You've got ready made conversation starters about your children. Invite the parents. Some of the mums I chatted awkwardly to at reception/ playgroup are now real friends.

It might not be the case for you that they'll be lifelong buddies but it's nice to have friendly faces to make small talk with at parties.

My eldest of 3 children is 15, I've attended more than I can count!

Himawarigirl · 16/10/2024 10:56

Also, you have a great number of invitees for a third birthday party. 4 or 5 is ideal as any more can get overwhelming quickly, especially if you're hosting at home. And you know your child gets on well with all of them. I'm also a mum of three - you have SO many parties in your future :)

RedRobyn2021 · 16/10/2024 11:14

I went to a party in August for 4yo and the mum doing the party didn't know any other parents except me, but there was about 15 children there from her DD's nursery

I think it's absolutely fine! Don't see the problem. Also it would be nice for you to meet your daughters' friends' parents

mindutopia · 16/10/2024 11:18

Octavia64 · 16/10/2024 10:39

You invite her known friends and awkwardly just a bunch of strangers,

Welcome to children's parties.

Yes, this. Parties are painfully boring until they are old enough to drop and run.

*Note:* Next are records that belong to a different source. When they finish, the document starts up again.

Lemma bloom_new_wf {FLL : F64Laws} len err seeds : 0 < optimal_bits_count len err → bloom_wf (bloom_new len err seeds).
Proof.
  intros Hpos. split; cbn.
  - apply bv_new_wf. unfold optimal_bits_count. match goal with |- context [f64_as_u64 ?x] =>
      pose proof (f64_as_u64_range x) end. lia.
  - unfold bit_vector_len. cbn. by rewrite Nat2Z.id.
Qed.

(** ** The encoding *)

Context {IEL : IntegerEncodingLaws}.

(** A filter with more bytes behind its bits, as it is read from a longer buffer. *)
Definition bv_extend (v : BitVector) (extra : list Z) : BitVector :=
  {| bv_len := bv_len v; bit_groups := bit_groups v ++ extra |}.
Definition bloom_extend (f : BloomFilter) (extra : list Z) : BloomFilter :=
  {| bits := bv_extend (bits f) extra; hash_fn_count := hash_fn_count f; hashers := hashers f |}.

Lemma bloom_extend_nil f : bloom_extend f [] = f.
Proof. destruct f as [[]]. unfold bloom_extend, bv_extend. cbn. by rewrite app_nil_r. Qed.

Lemma bit_vector_roundtrip v junk :
  bv_wf v →
  bit_vector_from_raw (bit_vector_to_raw v [] ++ junk) = Ok (bv_extend v (decode_i8 <$> junk)).
Proof.
  intros [Hl _ Hg]. unfold bit_vector_from_raw, bit_vector_to_raw. cbn [app].
  pose proof (encode_fixed_length 8 (bv_len v)) as He.
  rewrite decide_False by (rewrite !length_app, He; lia). rewrite <- app_assoc.
  rewrite take_app_length', drop_app_length' by done.
  rewrite decode_encode_fixed by done. unfold bv_extend. do 2 f_equal.
  rewrite fmap_app. f_equal. rewrite <- list_fmap_compose.
  etransitivity; [|apply list_fmap_id].
  apply list_fmap_ext. intros i g Hi. cbn. apply decode_encode_i8.
  apply (Forall_lookup_1 _ _ _ _ Hg Hi).
Qed.

Lemma bloom_roundtrip f bs :
  bv_wf (bits f) → (0 ≤ hash_fn_count f < 2 ^ 64)%Z →
  (0 ≤ seed (hashers f).1 < 2 ^ 64)%Z → (0 ≤ seed (hashers f).2 < 2 ^ 64)%Z →
  ∃ raw, bloom_to_raw f bs = bs ++ raw ∧
    ∀ junk, bloom_from_raw (raw ++ junk) = Ok (bloom_extend f (decode_i8 <$> junk)).
Proof.
  intros Hv Hc H1 H2. unfold bloom_to_raw, hasher_to_raw, bit_vector_to_raw.
  set (r0 := encode_fixed 8 (hash_fn_count f)). set (r1 := encode_fixed 8 (seed (hashers f).1)).
  set (r2 := encode_fixed 8 (seed (hashers f).2)). set (rv := bit_vector_to_raw (bits f) []).
  exists (r0 ++ r1 ++ r2 ++ rv). split.
  { unfold rv, bit_vector_to_raw. cbn [app]. by rewrite <- !app_assoc. }
  intros junk.
  pose proof (encode_fixed_length 8 (hash_fn_count f) : length r0 = 8) as L0.
  pose proof (encode_fixed_length 8 (seed (hashers f).1) : length r1 = 8) as L1.
  pose proof (encode_fixed_length 8 (seed (hashers f).2) : length r2 = 8) as L2.
  rewrite <- !app_assoc. set (tail := rv ++ junk).
  unfold bloom_from_raw. rewrite decide_False by (rewrite !length_app, L0, L1, L2; lia).
  assert (drop 8 (r0 ++ r1 ++ r2 ++ tail) = r1 ++ r2 ++ tail) as D8 by (by apply drop_app_length').
  assert (drop 16 (r0 ++ r1 ++ r2 ++ tail) = r2 ++ tail) as D16.
  { rewrite app_assoc. apply drop_app_length'. rewrite length_app. lia. }
  assert (drop 24 (r0 ++ r1 ++ r2 ++ tail) = tail) as D24.
  { rewrite app_assoc, app_assoc. apply drop_app_length'. rewrite !length_app. lia. }
  rewrite D8, D16, D24. unfold tail at 1, rv at 1. rewrite bit_vector_roundtrip by done. cbn [res_bind].
  rewrite !take_app_length' by done. unfold hasher_from_raw, r0, r1, r2.
  rewrite !decode_encode_fixed by done. by destruct f as [b h [[] []]].
Qed.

MrsSunshine2b · 16/10/2024 11:19

This is how you make mum (and dad!) friends, you invite her friends and socialise with the parents that bring them. You won't click with everyone but most will be happy to get to know you, you won't be the only parent feeling isolated from the others.

Bluebelle22 · 16/10/2024 11:49

Thank you everyone. I think we will go ahead and sort something for her. Maybe a soft play party would be best and we can invite the full nursery class ..think there's 15.

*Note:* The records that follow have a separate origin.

(* ===== verification/Lru.v ===== *)
(** * The LRU cache (src/kernel/utils/lru_cache.rs)

    A doubly linked list of heap-allocated nodes threaded through raw pointers, with a
    hash map from keys to nodes, and the sharded cache made of several of them.  The
    nodes live in an explicit heap; dereferencing a pointer to a node that has been
    freed is undefined behaviour, modelled by [None].  The theorems show that no
    operation is undefined and that the pointer structure behaves as the list of its
    entries from the most to the least recently used. *)

From S2P Require Import Prelude.
From Stdlib Require Import ZArith Lia.
From stdpp Require Import base list gmap.

Set Default Goal Selector "!".

Abbreviation ptr := nat (only parsing).

Section lru.
Context {K V : Type} `{Countable K}.

(** ** Nodes and the heap *)

Record Node := mkNode {
  nd_key : K;
  nd_value : V;
  nd_prev : option ptr;
  nd_next : option ptr;
}.

Definition node_new (key : K) (value : V) : Node := mkNode key value None None.

(** [lc_heap] holds the boxes that are allocated, [lc_fresh] the address of the next
    one. *)
Record LruCache := mkLruCache {
  lc_head : option ptr;
  lc_tail : option ptr;
  lc_inner : gmap K ptr;
  lc_cap : nat;
  lc_heap : gmap ptr Node;
  lc_fresh : ptr;
}.

Definition set_head (o : option ptr) (c : LruCache) : LruCache :=
  mkLruCache o (lc_tail c) (lc_inner c) (lc_cap c) (lc_heap c) (lc_fresh c).
Definition set_tail (o : option ptr) (c : LruCache) : LruCache :=
  mkLruCache (lc_head c) o (lc_inner c) (lc_cap c) (lc_heap c) (lc_fresh c).
Definition set_map (m : gmap K ptr) (c : LruCache) : LruCache :=
  mkLruCache (lc_head c) (lc_tail c) m (lc_cap c) (lc_heap c) (lc_fresh c).
Definition set_heap (h : gmap ptr Node) (c : LruCache) : LruCache :=
  mkLruCache (lc_head c) (lc_tail c) (lc_inner c) (lc_cap c) h (lc_fresh c).

(** [p.as_mut().prev = o], [p.as_mut().next = o] *)
Definition set_prev (p : ptr) (o : option ptr) (c : LruCache) : option LruCache :=
  n ← lc_heap c !! p;
  Some (set_heap (<[p := mkNode (nd_key n) (nd_value n) o (nd_next n)]> (lc_heap c)) c).
Definition set_next (p : ptr) (o : option ptr) (c : LruCache) : option LruCache :=
  n ← lc_heap c !! p;
  Some (set_heap (<[p := mkNode (nd_key n) (nd_value n) (nd_prev n) o]> (lc_heap c)) c).

(** [Box::leak(Box::new(node))] and [Box::from_raw(p)], whose value is moved out. *)
Definition box_leak (n : Node) (c : LruCache) : ptr * LruCache :=
  (lc_fresh c, mkLruCache (lc_head c) (lc_tail c) (lc_inner c) (lc_cap c)
                 (<[lc_fresh c := n]> (lc_heap c)) (S (lc_fresh c))).
Definition box_from_raw (p : ptr) (c : LruCache) : option (V * LruCache) :=
  n ← lc_heap c !! p; Some (nd_value n, set_heap (delete p (lc_heap c)) c).

(** ** The operations *)

Definition lru_new (cap : nat) : KernelResult LruCache :=
  if decide (cap < 1) then Err CacheSizeOverFlow else Ok (mkLruCache None None ∅ cap ∅ 0).

(** The two [match]es of [detach]: what leads to a node is made to lead past it. *)
Definition link_next (prev nxt : option ptr) (c : LruCache) : option LruCache :=
  match prev with
  | Some prev => set_next prev nxt c
  | None => Some (set_head nxt c)
  end.

Definition link_prev (nxt prev : option ptr) (c : LruCache) : option LruCache :=
  match nxt with
  | Some nxt => set_prev nxt prev c
  | None => Some (set_tail prev c)
  end.

Definition detach (node : ptr) (c : LruCache) : option LruCache :=
  n ← lc_heap c !! node;
  c1 ← link_next (nd_prev n) (nd_next n) c;
  n1 ← lc_heap c1 !! node;
  c2 ← link_prev (nd_next n1) (nd_prev n1) c1;
  c3 ← set_prev node None c2;
  set_next node None c3.

Definition attach (node : ptr) (c : LruCache) : option LruCache :=
  match lc_head c with
  | Some head =>
      c1 ← set_prev head (Some node) c;
      c2 ← set_next node (Some head) c1;
      c3 ← set_prev node None c2;
      Some (set_head (Some node) c3)
  | None =>
      c1 ← set_prev node None c;
      c2 ← set_next node None c1;
      Some (set_tail (Some node) (set_head (Some node) c2))
  end.

Definition expulsion (c : LruCache) : option LruCache :=
  match lc_tail c with
  | Some tail =>
      if decide (lc_cap c ≤ size (lc_inner c)) then
        c1 ← detach tail c;
        n ← lc_heap c1 !! tail;
        Some (set_map (delete (nd_key n) (lc_inner c1)) c1)
      else Some c
  | None => Some c
  end.

(** [self.inner.remove(key).map(|node| { self.detach(node); node })] *)
Definition remove_node (key : K) (c : LruCache) : option (option ptr * LruCache) :=
  match lc_inner c !! key with
  | Some node => c1 ← detach node (set_map (delete key (lc_inner c)) c); Some (Some node, c1)
  | None => Some (None, c)
  end.

(** A new node for an entry, after room has been made for it. *)
Definition put_node (node : ptr) (key : K) (c : LruCache) : option LruCache :=
  c1 ← expulsion c;
  c2 ← attach node c1;
  Some (set_map (<[key := node]> (lc_inner c2)) c2).

Definition lru_put (key : K) (value : V) (c : LruCache) : option (option V * LruCache) :=
  let '(node, c1) := box_leak (node_new key value) c in
  '(old_node, c2) ← remove_node key c1;
  c3 ← put_node node key c2;
  match old_node with
  | Some old => '(v, c4) ← box_from_raw old c3; Some (Some v, c4)
  | None => Some (None, c3)
  end.

Definition get_node (key : K) (c : LruCache) : option (option ptr * LruCache) :=
  match lc_inner c !! key with
  | Some node => c1 ← detach node c; c2 ← attach node c1; Some (Some node, c2)
  | None => Some (None, c)
  end.

Definition lru_get (key : K) (c : LruCache) : option (option V * LruCache) :=
  '(o, c1) ← get_node key c;
  match o with
  | Some node => n ← lc_heap c1 !! node; Some (Some (nd_value n), c1)
  | None => Some (None, c1)
  end.

Definition lru_remove (key : K) (c : LruCache) : option (option V * LruCache) :=
  '(o, c1) ← remove_node key c;
  match o with
  | Some node => '(v, c2) ← box_from_raw node c1; Some (Some v, c2)
  | None => Some (None, c1)
  end.

Definition get_or_insert_node (key : K) (fn_once : K → KernelResult V) (c : LruCache)
    : option (KernelResult ptr * LruCache) :=
  match lc_inner c !! key with
  | Some node => c1 ← detach node c; c2 ← attach node c1; Some (Ok node, c2)
  | None =>
      match fn_once key with
      | Ok value =>
          let '(node, c1) := box_leak (node_new key value) c in
          '(_, c2) ← remove_node key c1;
          c3 ← put_node node key c2;
          Some (Ok node, c3)
      | Err e => Some (Err e, c)
      | Panic => Some (Panic, c)
      end
  end.

Definition lru_get_or_insert (key : K) (fn_once : K → KernelResult V) (c : LruCache)
    : option (KernelResult V * LruCache) :=
  '(r, c1) ← get_or_insert_node key fn_once c;
  match r with
  | Ok node => n ← lc_heap c1 !! node; Some (Ok (nd_value n), c1)
  | Err e => Some (Err e, c1)
  | Panic => Some (Panic, c1)
  end.

Definition lru_len (c : LruCache) : nat := size (lc_inner c).
Definition lru_is_empty (c : LruCache) : bool := bool_decide (lru_len c = 0).

(** [iter] walks the hash map, in an order the program cannot rely on. *)
Definition lru_iter (c : LruCache) : option (list (K * V)) :=
  mapM (λ e : K * ptr, n ← lc_heap c !! e.2; Some (nd_key n, nd_value n))
    (map_to_list (lc_inner c)).

(** The [while let] of [drop]: one round per node. *)
Fixpoint drop_loop (fuel : nat) (c : LruCache) : option LruCache :=
  match lc_head c with
  | None => Some c
  | Some node =>
      match fuel with
      | O => None
      | S fuel' =>
          n ← lc_heap c !! node;
          '(_, c1) ← box_from_raw node (set_head (nd_next n) c);
          drop_loop fuel' c1
      end
  end.

Definition lru_drop (c : LruCache) : option LruCache := drop_loop (size (lc_heap c)) c.
End lru.
Arguments Node K V : clear implicits.
Arguments LruCache K V {_ _}.

(** ** The list of entries

    The abstract cache: its entries from the most to the least recently used. *)

Section spec.
Context {K V : Type} `{EqDecision K}.
Implicit Types l : list (K * V).

Definition spec_lookup (key : K) l : option V := snd <$> head (filter (λ e, e.1 = key) l).
Definition spec_delete (key : K) l : list (K * V) := filter (λ e, e.1 ≠ key) l.
Definition spec_evict (cap : nat) l : list (K * V) :=
  if decide (cap ≤ length l) then removelast l else l.

Definition spec_put (cap : nat) (key : K) (value : V) l : option V * list (K * V) :=
  (spec_lookup key l, (key, value) :: spec_evict cap (spec_delete key l)).

Definition spec_get (key : K) l : option V * list (K * V) :=
  match spec_lookup key l with
  | Some v => (Some v, (key, v) :: spec_delete key l)
  | None => (None, l)
  end.

Definition spec_remove (key : K) l : option V * list (K * V) :=
  (spec_lookup key l, spec_delete key l).

Definition spec_get_or_insert (cap : nat) (key : K) (fn_once : K → KernelResult V) l
    : KernelResult V * list (K * V) :=
  match spec_lookup key l with
  | Some v => (Ok v, (key, v) :: spec_delete key l)
  | None =>
      match fn_once key with
      | Ok v => (Ok v, (key, v) :: spec_evict cap l)
      | Err e => (Err e, l)
      | Panic => (Panic, l)
      end
  end.
End spec.

(** ** The pointer structure represents the list *)

Section repr.
Context {K V : Type} `{Countable K}.
Implicit Types (l : list (ptr * (K * V))) (h : gmap ptr (Node K V)) (c : LruCache K V).

(** Where a segment starts and ends, given what follows and precedes it. *)
Definition seg_first l (nxt : option ptr) : option ptr :=
  match l with (p, _) :: _ => Some p | [] => nxt end.
Definition seg_last l (prev : option ptr) : option ptr :=
  match last l with Some (p, _) => Some p | None => prev end.

Fixpoint dseg h (prev : option ptr) l (nxt : option ptr) : Prop :=
  match l with
  | [] => True
  | (p, (k, v)) :: l' => h !! p = Some (mkNode k v prev (seg_first l' nxt)) ∧ dseg h (Some p) l' nxt
  end.

Lemma seg_first_app l1 l2 nxt : seg_first (l1 ++ l2) nxt = seg_first l1 (seg_first l2 nxt).
Proof. by destruct l1 as [|[]]. Qed.

Lemma seg_last_cons p e l prev : seg_last ((p, e) :: l) prev = seg_last l (Some p).
Proof. unfold seg_last. rewrite last_cons. by destruct (last l) as [[]|]. Qed.

Lemma seg_last_snoc l p e prev : seg_last (l ++ [(p, e)]) prev = Some p.
Proof. unfold seg_last. by rewrite last_snoc. Qed.

Lemma seg_last_app l1 l2 prev : seg_last (l1 ++ l2) prev = seg_last l2 (seg_last l1 prev).
Proof. unfold seg_last. rewrite last_app. by destruct (last l2) as [[]|]. Qed.

Lemma dseg_app h prev l1 l2 nxt :
  dseg h prev (l1 ++ l2) nxt ↔
  dseg h prev l1 (seg_first l2 nxt) ∧ dseg h (seg_last l1 prev) l2 nxt.
Proof.
  revert prev. induction l1 as [|[p [k v]] l1 IH]; intros prev; cbn [app dseg].
  - unfold seg_last. cbn. tauto.
  - rewrite IH, seg_first_app, seg_last_cons. tauto.
Qed.

Lemma dseg_frame h h' prev l nxt :
  (∀ p, p ∈ l.*1 → h' !! p = h !! p) → dseg h prev l nxt → dseg h' prev l nxt.
Proof.
  revert prev. induction l as [|[p [k v]] l IH]; intros prev Hf; [done|]. cbn [dseg].
  intros [Hp Hl]. split; [by rewrite Hf by (cbn; by left)|].
  apply IH; [|done]. intros q Hq. apply Hf. cbn. by right.
Qed.

Lemma dseg_alloc h prev l nxt p : dseg h prev l nxt → p ∈ l.*1 → is_Some (h !! p).
Proof.
  revert prev. induction l as [|[q [k v]] l IH]; intros prev; cbn; [set_solver|].
  intros [Hq Hl] [->|Hp]%elem_of_cons; [by eexists|by eapply IH].
Qed.

(** What an operation leaves alone. *)
Record same_rest (c c' : LruCache K V) : Prop := {
  sr_inner : lc_inner c' = lc_inner c;
  sr_cap : lc_cap c' = lc_cap c;
  sr_fresh : lc_fresh c' = lc_fresh c;
  sr_dom p : is_Some (lc_heap c' !! p) ↔ is_Some (lc_heap c !! p);
}.

#[local] Instance same_rest_refl : Reflexive same_rest.
Proof. by split. Qed.
#[local] Instance same_rest_trans : Transitive same_rest.
Proof. intros a b c [H1 H2 H3 H4] [G1 G2 G3 G4]. split; try congruence. intros p. by rewrite G4. Qed.

Lemma set_prev_spec p o c k v prev nxt :
  lc_heap c !! p = Some (mkNode k v prev nxt) →
  ∃ c', set_prev p o c = Some c' ∧ lc_heap c' = <[p := mkNode k v o nxt]> (lc_heap c) ∧
        lc_head c' = lc_head c ∧ lc_tail c' = lc_tail c ∧ same_rest c c'.
Proof.
  intros Hp. unfold set_prev. rewrite Hp. cbn. eexists. split_and!; [done..|].
  split; [done..|]. intros q. cbn. rewrite lookup_insert_is_Some. destruct (decide (p = q)); naive_solver.
Qed.

Lemma set_next_spec p o c k v prev nxt :
  lc_heap c !! p = Some (mkNode k v prev nxt) →
  ∃ c', set_next p o c = Some c' ∧ lc_heap c' = <[p := mkNode k v prev o]> (lc_heap c) ∧
        lc_head c' = lc_head c ∧ lc_tail c' = lc_tail c ∧ same_rest c c'.
Proof.
  intros Hp. unfold set_next. rewrite Hp. cbn. eexists. split_and!; [done..|].
  split; [done..|]. intros q. cbn. rewrite lookup_insert_is_Some. destruct (decide (p = q)); naive_solver.
Qed.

Just wasn't sure if other parents might think it's a bit odd / sad that we don't know anyone there and I don't have any mum friends of my own although appreciate that's a me problem and my own anxieties..

OP posts:
needahandholdpls · 16/10/2024 13:05

I'm in a similar situation OP. My twins turn 3 next month and like you I didn't really get into the mum and baby groups before returning to work.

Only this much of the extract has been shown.